Eight years on: How things have changed since the onset of QE
In the wake of the global financial crisis which unravelled in 2008, the Bank of England stepped in and on March 5 2009 cut interest rates to an ‘emergency level’ of 0.5% and introduced a programme of one bond buying, which everyone now knows as QE.
Back then few would have predicted that rates would have stayed the same until last year, even fewer would have made the bet the next move would be down following the surprise decision to quit the European Union in June.
So how effective has been post-2008 monetary policy?
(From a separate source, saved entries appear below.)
Definition entities_r : list namedEntity_t := [
  mkEntity (bytes "rAarr") 5 [0xe2; 0x87; 0x9b] 3;
  mkEntity (bytes "rArr") 4 [0xe2; 0x87; 0x92] 3;
  mkEntity (bytes "rAtail") 6 [0xe2; 0xa4; 0x9c] 3;
  mkEntity (bytes "rBarr") 5 [0xe2; 0xa4; 0x8f] 3;
  mkEntity (bytes "rHar") 4 [0xe2; 0xa5; 0xa4] 3;
  mkEntity (bytes "race") 4 [0xe2; 0x88; 0xbd; 0xcc; 0xb1] 5;
  mkEntity (bytes "racute") 6 [0xc5; 0x95] 2;
  mkEntity (bytes "radic") 5 [0xe2; 0x88; 0x9a] 3;
  mkEntity (bytes "raemptyv") 8 [0xe2; 0xa6; 0xb3] 3;
  mkEntity (bytes "rang") 4 [0xe2; 0x9f; 0xa9] 3;
  mkEntity (bytes "rangd") 5 [0xe2; 0xa6; 0x92] 3;
  mkEntity (bytes "range") 5 [0xe2; 0xa6; 0xa5] 3;
  mkEntity (bytes "rangle") 6 [0xe2; 0x9f; 0xa9] 3;
  mkEntity (bytes "raquo") 5 [0xc2; 0xbb] 2;
  mkEntity (bytes "rarr") 4 [0xe2; 0x86; 0x92] 3;
  mkEntity (bytes "rarrap") 6 [0xe2; 0xa5; 0xb5] 3;
  mkEntity (bytes "rarrb") 5 [0xe2; 0x87; 0xa5] 3;
  mkEntity (bytes "rarrbfs") 7 [0xe2; 0xa4; 0xa0] 3;
  mkEntity (bytes "rarrc") 5 [0xe2; 0xa4; 0xb3] 3;
  mkEntity (bytes "rarrfs") 6 [0xe2; 0xa4; 0x9e] 3;
  mkEntity (bytes "rarrhk") 6 [0xe2; 0x86; 0xaa] 3;
  mkEntity (bytes "rarrlp") 6 [0xe2; 0x86; 0xac] 3;
  mkEntity (bytes "rarrpl") 6 [0xe2; 0xa5; 0x85] 3;
  mkEntity (bytes "rarrsim") 7 [0xe2; 0xa5; 0xb4] 3;
  mkEntity (bytes "rarrtl") 6 [0xe2; 0x86; 0xa3] 3;
  mkEntity (bytes "rarrw") 5 [0xe2; 0x86; 0x9d] 3;
  mkEntity (bytes "ratail") 6 [0xe2; 0xa4; 0x9a] 3;
  mkEntity (bytes "ratio") 5 [0xe2; 0x88; 0xb6] 3;
  mkEntity (bytes "rationals") 9 [0xe2; 0x84; 0x9a] 3;
  mkEntity (bytes "rbarr") 5 [0xe2; 0xa4; 0x8d] 3;
  mkEntity (bytes "rbbrk") 5 [0xe2; 0x9d; 0xb3] 3;
  mkEntity (bytes "rbrace") 6 [0x7d] 1;
  mkEntity (bytes "rbrack") 6 [0x5d] 1;
  mkEntity (bytes "rbrke") 5 [0xe2; 0xa6; 0x8c] 3;
  mkEntity (bytes "rbrksld") 7 [0xe2; 0xa6; 0x8e] 3;
  mkEntity (bytes "rbrkslu") 7 [0xe2; 0xa6; 0x90] 3;
  mkEntity (bytes "rcaron") 6 [0xc5; 0x99] 2;
  mkEntity (bytes "rcedil") 6 [0xc5; 0x97] 2;
  mkEntity (bytes "rceil") 5 [0xe2; 0x8c; 0x89] 3;
  mkEntity (bytes "rcub") 4 [0x7d] 1;
  mkEntity (bytes "rcy") 3 [0xd1; 0x80] 2;
  mkEntity (bytes "rdca") 4 [0xe2; 0xa4; 0xb7] 3;
  mkEntity (bytes "rdldhar") 7 [0xe2; 0xa5; 0xa9] 3;
  mkEntity (bytes "rdquo") 5 [0xe2; 0x80; 0x9d] 3;
  mkEntity (bytes "rdquor") 6 [0xe2; 0x80; 0x9d] 3;
  mkEntity (bytes "rdsh") 4 [0xe2; 0x86; 0xb3] 3;
  mkEntity (bytes "real") 4 [0xe2; 0x84; 0x9c] 3;
  mkEntity (bytes "realine") 7 [0xe2; 0x84; 0x9b] 3;
  mkEntity (bytes "realpart") 8 [0xe2; 0x84; 0x9c] 3;
  mkEntity (bytes "reals") 5 [0xe2; 0x84; 0x9d] 3;
  mkEntity (bytes "rect") 4 [0xe2; 0x96; 0xad] 3;
  mkEntity (bytes "reg") 3 [0xc2; 0xae] 2;
  mkEntity (bytes "rfisht") 6 [0xe2; 0xa5; 0xbd] 3;
  mkEntity (bytes "rfloor") 6 [0xe2; 0x8c; 0x8b] 3;
  mkEntity (bytes "rfr") 3 [0xf0; 0x9d; 0x94; 0xaf] 4;
  mkEntity (bytes "rhard") 5 [0xe2; 0x87; 0x81] 3;
  mkEntity (bytes "rharu") 5 [0xe2; 0x87; 0x80] 3;
  mkEntity (bytes "rharul") 6 [0xe2; 0xa5; 0xac] 3;
  mkEntity (bytes "rho") 3 [0xcf; 0x81] 2;
  mkEntity (bytes "rhov") 4 [0xcf; 0xb1] 2;
  mkEntity (bytes "rightarrow") 10 [0xe2; 0x86; 0x92] 3;
  mkEntity (bytes "rightarrowtail") 14 [0xe2; 0x86; 0xa3] 3;
  mkEntity (bytes "rightharpoondown") 16 [0xe2; 0x87; 0x81] 3;
  mkEntity (bytes "rightharpoonup") 14 [0xe2; 0x87; 0x80] 3;
  mkEntity (bytes "rightleftarrows") 15 [0xe2; 0x87; 0x84] 3;
  mkEntity (bytes "rightleftharpoons") 17 [0xe2; 0x87; 0x8c] 3;
  mkEntity (bytes "rightrightarrows") 16 [0xe2; 0x87; 0x89] 3;
  mkEntity (bytes "rightsquigarrow") 15 [0xe2; 0x86; 0x9d] 3;
  mkEntity (bytes "rightthreetimes") 15 [0xe2; 0x8b; 0x8c] 3;
  mkEntity (bytes "ring") 4 [0xcb; 0x9a] 2;
  mkEntity (bytes "risingdotseq") 12 [0xe2; 0x89; 0x93] 3;
  mkEntity (bytes "rlarr") 5 [0xe2; 0x87; 0x84] 3;
  mkEntity (bytes "rlhar") 5 [0xe2; 0x87; 0x8c] 3;
  mkEntity (bytes "rlm") 3 [0xe2; 0x80; 0x8f] 3;
  mkEntity (bytes "rmoust") 6 [0xe2; 0x8e; 0xb1] 3;
  mkEntity (bytes "rmoustache") 10 [0xe2; 0x8e; 0xb1] 3;
  mkEntity (bytes "rnmid") 5 [0xe2; 0xab; 0xae] 3;
  mkEntity (bytes "roang") 5 [0xe2; 0x9f; 0xad] 3;
  mkEntity (bytes "roarr") 5 [0xe2; 0x87; 0xbe] 3;
  mkEntity (bytes "robrk") 5 [0xe2; 0x9f; 0xa7] 3;
  mkEntity (bytes "ropar") 5 [0xe2; 0xa6; 0x86] 3;
  mkEntity (bytes "ropf") 4 [0xf0; 0x9d; 0x95; 0xa3] 4;
  mkEntity (bytes "roplus") 6 [0xe2; 0xa8; 0xae] 3;
  mkEntity (bytes "rotimes") 7 [0xe2; 0xa8; 0xb5] 3;
  mkEntity (bytes "rpar") 4 [0x29] 1;
  mkEntity (bytes "rpargt") 6 [0xe2; 0xa6; 0x94] 3;
  mkEntity (bytes "rppolint") 8 [0xe2; 0xa8; 0x92] 3;
  mkEntity (bytes "rrarr") 5 [0xe2; 0x87; 0x89] 3;
  mkEntity (bytes "rsaquo") 6 [0xe2; 0x80; 0xba] 3;
  mkEntity (bytes "rscr") 4 [0xf0; 0x9d; 0x93; 0x87] 4;
  mkEntity (bytes "rsh") 3 [0xe2; 0x86; 0xb1] 3;
  mkEntity (bytes "rsqb") 4 [0x5d] 1;
  mkEntity (bytes "rsquo") 5 [0xe2; 0x80; 0x99] 3;
  mkEntity (bytes "rsquor") 6 [0xe2; 0x80; 0x99] 3;
  mkEntity (bytes "rthree") 6 [0xe2; 0x8b; 0x8c] 3;
  mkEntity (bytes "rtimes") 6 [0xe2; 0x8b; 0x8a] 3;
  mkEntity (bytes "rtri") 4 [0xe2; 0x96; 0xb9] 3;
  mkEntity (bytes "rtrie") 5 [0xe2; 0x8a; 0xb5] 3;
  mkEntity (bytes "rtrif") 5 [0xe2; 0x96; 0xb8] 3;
  mkEntity (bytes "rtriltri") 8 [0xe2; 0xa7; 0x8e] 3;
  mkEntity (bytes "ruluhar") 7 [0xe2; 0xa5; 0xa8] 3;
  mkEntity (bytes "rx") 2 [0xe2; 0x84; 0x9e] 3
].

Definition entities_s : list namedEntity_t := [
  mkEntity (bytes "sacute") 6 [0xc5; 0x9b] 2;
  mkEntity (bytes "sbquo") 5 [0xe2; 0x80; 0x9a] 3;
  mkEntity (bytes "sc") 2 [0xe2; 0x89; 0xbb] 3;
  mkEntity (bytes "scE") 3 [0xe2; 0xaa; 0xb4] 3;
  mkEntity (bytes "scap") 4 [0xe2; 0xaa; 0xb8] 3;
  mkEntity (bytes "scaron") 6 [0xc5; 0xa1] 2;
  mkEntity (bytes "sccue") 5 [0xe2; 0x89; 0xbd] 3;
  mkEntity (bytes "sce") 3 [0xe2; 0xaa; 0xb0] 3;
  mkEntity (bytes "scedil") 6 [0xc5; 0x9f] 2;
  mkEntity (bytes "scirc") 5 [0xc5; 0x9d] 2;
  mkEntity (bytes "scnE") 4 [0xe2; 0xaa; 0xb6] 3;
  mkEntity (bytes "scnap") 5 [0xe2; 0xaa; 0xba] 3;
  mkEntity (bytes "scnsim") 6 [0xe2; 0x8b; 0xa9] 3;
  mkEntity (bytes "scpolint") 8 [0xe2; 0xa8; 0x93] 3;
  mkEntity (bytes "scsim") 5 [0xe2; 0x89; 0xbf] 3;
  mkEntity (bytes "scy") 3 [0xd1; 0x81] 2;
  mkEntity (bytes "sdot") 4 [0xe2; 0x8b; 0x85] 3;
  mkEntity (bytes "sdotb") 5 [0xe2; 0x8a; 0xa1] 3;
  mkEntity (bytes "sdote") 5 [0xe2; 0xa9; 0xa6] 3;
  mkEntity (bytes "seArr") 5 [0xe2; 0x87; 0x98] 3;
  mkEntity (bytes "searhk") 6 [0xe2; 0xa4; 0xa5] 3;
  mkEntity (bytes "searr") 5 [0xe2; 0x86; 0x98] 3;
  mkEntity (bytes "searrow") 7 [0xe2; 0x86; 0x98] 3;
  mkEntity (bytes "sect") 4 [0xc2; 0xa7] 2;
  mkEntity (bytes "semi") 4 [0x3b] 1;
  mkEntity (bytes "seswar") 6 [0xe2; 0xa4; 0xa9] 3;
  mkEntity (bytes "setminus") 8 [0xe2; 0x88; 0x96] 3;
  mkEntity (bytes "setmn") 5 [0xe2; 0x88; 0x96] 3;
  mkEntity (bytes "sext") 4 [0xe2; 0x9c; 0xb6] 3;
  mkEntity (bytes "sfr") 3 [0xf0; 0x9d; 0x94; 0xb0] 4;
  mkEntity (bytes "sfrown") 6 [0xe2; 0x8c; 0xa2] 3;
  mkEntity (bytes "sharp") 5 [0xe2; 0x99; 0xaf] 3;
  mkEntity (bytes "shchcy") 6 [0xd1; 0x89] 2;
  mkEntity (bytes "shcy") 4 [0xd1; 0x88] 2;
  mkEntity (bytes "shortmid") 8 [0xe2; 0x88; 0xa3] 3;
  mkEntity (bytes "shortparallel") 13 [0xe2; 0x88; 0xa5] 3;
  mkEntity (bytes "shy") 3 [0xc2; 0xad] 2;
  mkEntity (bytes "sigma") 5 [0xcf; 0x83] 2;
  mkEntity (bytes "sigmaf") 6 [0xcf; 0x82] 2;
  mkEntity (bytes "sigmav") 6 [0xcf; 0x82] 2;
  mkEntity (bytes "sim") 3 [0xe2; 0x88; 0xbc] 3;
  mkEntity (bytes "simdot") 6 [0xe2; 0xa9; 0xaa] 3;
  mkEntity (bytes "sime") 4 [0xe2; 0x89; 0x83] 3;
  mkEntity (bytes "simeq") 5 [0xe2; 0x89; 0x83] 3;
  mkEntity (bytes "simg") 4 [0xe2; 0xaa; 0x9e] 3;
  mkEntity (bytes "simgE") 5 [0xe2; 0xaa; 0xa0] 3;
  mkEntity (bytes "siml") 4 [0xe2; 0xaa; 0x9d] 3;
  mkEntity (bytes "simlE") 5 [0xe2; 0xaa; 0x9f] 3;
  mkEntity (bytes "simne") 5 [0xe2; 0x89; 0x86] 3;
  mkEntity (bytes "simplus") 7 [0xe2; 0xa8; 0xa4] 3;
  mkEntity (bytes "simrarr") 7 [0xe2; 0xa5; 0xb2] 3;
  mkEntity (bytes "slarr") 5 [0xe2; 0x86; 0x90] 3;
  mkEntity (bytes "smallsetminus") 13 [0xe2; 0x88; 0x96] 3;
  mkEntity (bytes "smashp") 6 [0xe2; 0xa8; 0xb3] 3;
  mkEntity (bytes "smeparsl") 8 [0xe2; 0xa7; 0xa4] 3;
  mkEntity (bytes "smid") 4 [0xe2; 0x88; 0xa3] 3;
  mkEntity (bytes "smile") 5 [0xe2; 0x8c; 0xa3] 3;
  mkEntity (bytes "smt") 3 [0xe2; 0xaa; 0xaa] 3;
  mkEntity (bytes "smte") 4 [0xe2; 0xaa; 0xac] 3;
  mkEntity (bytes "smtes") 5 [0xe2; 0xaa; 0xac; 0xef; 0xb8; 0x80] 6;
  mkEntity (bytes "softcy") 6 [0xd1; 0x8c] 2;
  mkEntity (bytes "sol") 3 [0x2f] 1;
  mkEntity (bytes "solb") 4 [0xe2; 0xa7; 0x84] 3;
  mkEntity (bytes "solbar") 6 [0xe2; 0x8c; 0xbf] 3;
  mkEntity (bytes "sopf") 4 [0xf0; 0x9d; 0x95; 0xa4] 4;
  mkEntity (bytes "spades") 6 [0xe2; 0x99; 0xa0] 3;
  mkEntity (bytes "spadesuit") 9 [0xe2; 0x99; 0xa0] 3;
  mkEntity (bytes "spar") 4 [0xe2; 0x88; 0xa5] 3;
  mkEntity (bytes "sqcap") 5 [0xe2; 0x8a; 0x93] 3;
  mkEntity (bytes "sqcaps") 6 [0xe2; 0x8a; 0x93; 0xef; 0xb8; 0x80] 6;
  mkEntity (bytes "sqcup") 5 [0xe2; 0x8a; 0x94] 3;
  mkEntity (bytes "sqcups") 6 [0xe2; 0x8a; 0x94; 0xef; 0xb8; 0x80] 6;
  mkEntity (bytes "sqsub") 5 [0xe2; 0x8a; 0x8f] 3;
  mkEntity (bytes "sqsube") 6 [0xe2; 0x8a; 0x91] 3;
  mkEntity (bytes "sqsubset") 8 [0xe2; 0x8a; 0x8f] 3;
  mkEntity (bytes "sqsubseteq") 10 [0xe2; 0x8a; 0x91] 3;
  mkEntity (bytes "sqsup") 5 [0xe2; 0x8a; 0x90] 3;
  mkEntity (bytes "sqsupe") 6 [0xe2; 0x8a; 0x92] 3;
  mkEntity (bytes "sqsupset") 8 [0xe2; 0x8a; 0x90] 3;
  mkEntity (bytes "sqsupseteq") 10 [0xe2; 0x8a; 0x92] 3;
  mkEntity (bytes "squ") 3 [0xe2; 0x96; 0xa1] 3;
  mkEntity (bytes "square") 6 [0xe2; 0x96; 0xa1] 3;
  mkEntity (bytes "squarf") 6 [0xe2; 0x96; 0xaa] 3;
  mkEntity (bytes "squf") 4 [0xe2; 0x96; 0xaa] 3;
  mkEntity (bytes "srarr") 5 [0xe2; 0x86; 0x92] 3;
  mkEntity (bytes "sscr") 4 [0xf0; 0x9d; 0x93; 0x88] 4;
  mkEntity (bytes "ssetmn") 6 [0xe2; 0x88; 0x96] 3;
  mkEntity (bytes "ssmile") 6 [0xe2; 0x8c; 0xa3] 3;
  mkEntity (bytes "sstarf") 6 [0xe2; 0x8b; 0x86] 3;
  mkEntity (bytes "star") 4 [0xe2; 0x98; 0x86] 3;
  mkEntity (bytes "starf") 5 [0xe2; 0x98; 0x85] 3;
  mkEntity (bytes "straightepsilon") 15 [0xcf; 0xb5] 2;
  mkEntity (bytes "straightphi") 11 [0xcf; 0x95] 2;
  mkEntity (bytes "strns") 5 [0xc2; 0xaf] 2;
  mkEntity (bytes "sub") 3 [0xe2; 0x8a; 0x82] 3;
  mkEntity (bytes "subE") 4 [0xe2; 0xab; 0x85] 3;
  mkEntity (bytes "subdot") 6 [0xe2; 0xaa; 0xbd] 3;
  mkEntity (bytes "sube") 4 [0xe2; 0x8a; 0x86] 3;
  mkEntity (bytes "subedot") 7 [0xe2; 0xab; 0x83] 3;
  mkEntity (bytes "submult") 7 [0xe2; 0xab; 0x81] 3;
  mkEntity (bytes "subnE") 5 [0xe2; 0xab; 0x8b] 3;
  mkEntity (bytes "subne") 5 [0xe2; 0x8a; 0x8a] 3;
  mkEntity (bytes "subplus") 7 [0xe2; 0xaa; 0xbf] 3;
  mkEntity (bytes "subrarr") 7 [0xe2; 0xa5; 0xb9] 3;
  mkEntity (bytes "subset") 6 [0xe2; 0x8a; 0x82] 3;
  mkEntity (bytes "subseteq") 8 [0xe2; 0x8a; 0x86] 3;
  mkEntity (bytes "subseteqq") 9 [0xe2; 0xab; 0x85] 3;
  mkEntity (bytes "subsetneq") 9 [0xe2; 0x8a; 0x8a] 3;
  mkEntity (bytes "subsetneqq") 10 [0xe2; 0xab; 0x8b] 3;
  mkEntity (bytes "subsim") 6 [0xe2; 0xab; 0x87] 3;
  mkEntity (bytes "subsub") 6 [0xe2; 0xab; 0x95] 3;
  mkEntity (bytes "subsup") 6 [0xe2; 0xab; 0x93] 3;
  mkEntity (bytes "succ") 4 [0xe2; 0x89; 0xbb] 3;
  mkEntity (bytes "succapprox") 10 [0xe2; 0xaa; 0xb8] 3;
  mkEntity (bytes "succcurlyeq") 11 [0xe2; 0x89; 0xbd] 3;
  mkEntity (bytes "succeq") 6 [0xe2; 0xaa; 0xb0] 3;
  mkEntity (bytes "succnapprox") 11 [0xe2; 0xaa; 0xba] 3;
  mkEntity (bytes "succneqq") 8 [0xe2; 0xaa; 0xb6] 3;
  mkEntity (bytes "succnsim") 8 [0xe2; 0x8b; 0xa9] 3;
  mkEntity (bytes "succsim") 7 [0xe2; 0x89; 0xbf] 3;
  mkEntity (bytes "sum") 3 [0xe2; 0x88; 0x91] 3;
  mkEntity (bytes "sung") 4 [0xe2; 0x99; 0xaa] 3;
  mkEntity (bytes "sup") 3 [0xe2; 0x8a; 0x83] 3;
  mkEntity (bytes "sup1") 4 [0xc2; 0xb9] 2;
  mkEntity (bytes "sup2") 4 [0xc2; 0xb2] 2;
  mkEntity (bytes "sup3") 4 [0xc2; 0xb3] 2;
  mkEntity (bytes "supE") 4 [0xe2; 0xab; 0x86] 3;
  mkEntity (bytes "supdot") 6 [0xe2; 0xaa; 0xbe] 3;
  mkEntity (bytes "supdsub") 7 [0xe2; 0xab; 0x98] 3;
  mkEntity (bytes "supe") 4 [0xe2; 0x8a; 0x87] 3;
  mkEntity (bytes "supedot") 7 [0xe2; 0xab; 0x84] 3;
  mkEntity (bytes "suphsol") 7 [0xe2; 0x9f; 0x89] 3;
  mkEntity (bytes "suphsub") 7 [0xe2; 0xab; 0x97] 3;
  mkEntity (bytes "suplarr") 7 [0xe2; 0xa5; 0xbb] 3;
  mkEntity (bytes "supmult") 7 [0xe2; 0xab; 0x82] 3;
  mkEntity (bytes "supnE") 5 [0xe2; 0xab; 0x8c] 3;
  mkEntity (bytes "supne") 5 [0xe2; 0x8a; 0x8b] 3;
  mkEntity (bytes "supplus") 7 [0xe2; 0xab; 0x80] 3;
  mkEntity (bytes "supset") 6 [0xe2; 0x8a; 0x83] 3;
  mkEntity (bytes "supseteq") 8 [0xe2; 0x8a; 0x87] 3;
  mkEntity (bytes "supseteqq") 9 [0xe2; 0xab; 0x86] 3;
  mkEntity (bytes "supsetneq") 9 [0xe2; 0x8a; 0x8b] 3;
  mkEntity (bytes "supsetneqq") 10 [0xe2; 0xab; 0x8c] 3;
  mkEntity (bytes "supsim") 6 [0xe2; 0xab; 0x88] 3;
  mkEntity (bytes "supsub") 6 [0xe2; 0xab; 0x94] 3;
  mkEntity (bytes "supsup") 6 [0xe2; 0xab; 0x96] 3;
  mkEntity (bytes "swArr") 5 [0xe2; 0x87; 0x99] 3;
  mkEntity (bytes "swarhk") 6 [0xe2; 0xa4; 0xa6] 3;
  mkEntity (bytes "swarr") 5 [0xe2; 0x86; 0x99] 3;
  mkEntity (bytes "swarrow") 7 [0xe2; 0x86; 0x99] 3;
  mkEntity (bytes "swnwar") 6 [0xe2; 0xa4; 0xaa] 3;
  mkEntity (bytes "szlig") 5 [0xc3; 0x9f] 2
].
Hargreaves Lansdown’s senior analyst Laith Khalaf, says that by accident or design, March 5 this year is also the deadline for written submissions to the Treasury Select Committee enquiry into the effectiveness and impact of emergency monetary policy.
To remind people what life was like back in March 2009, a two-year fixed mortgage would have set you back 5.97%, 10 year UK gilts yielded 3.6%, the FTSE 100 stood at 3,530 and the average instant access account interest rate was 0.94%.
Flash forward eight years a two year fixed mortgage is 2.5%, 10 year UK gilts yield just 1.2%, the FTSE 100 stands at 7,383 and the average instant access account interest rate is 0.37%.
“Loose monetary policy has annihilated the income streams of cash savers and has also pushed bond yields down to historically low levels, with unintended consequences, because the price of government debt is used as a key yardstick in many markets,” says Khalaf.
However he says it would be unfair to characterise QE as an entirely “pernicious force”. While remaining sluggish, he notes the UK economy is at least still heading in the right direction, while borrowers have benefited form low interest rates.
“This in turn has helped to support the housing market and hence the wealth of homeowners across the country,” he says.
At the same time the UK stockmarket has enjoyed an eight year bull run, with the FTSE All-Share index up 192.3% since March 5, 2009.
“Not all the rise can be attributed to loose monetary policy, but QE has injected liquidity into the market, kept the wheels of the economy turning, and made the dividends offered by equities look attractive when compared to bond and cash yield,” says Khalaf.
So how have other asset classes fared over the same time period? The next best investment behind the FTSE All-Share would have been in corporate bonds, which returned 108.9%. Some way behind comes gold (56.1%), while holding UK gilts would have returned 18.4%. Holding cash proved the worst thing to do, with it returning just 5.4% over the last eight years.
“Looking forward QE does have to be unwound at some stage,” says Khalaf. “However this isn’t going to happen in one big bang, it’s going to be a slow and gradual process.
“In the meantime we can expect interest rates to remain low for the foreseeable future, and while in the short term the stockmarket can of course head in either direction, history tells us it’s still the best place for long term money.”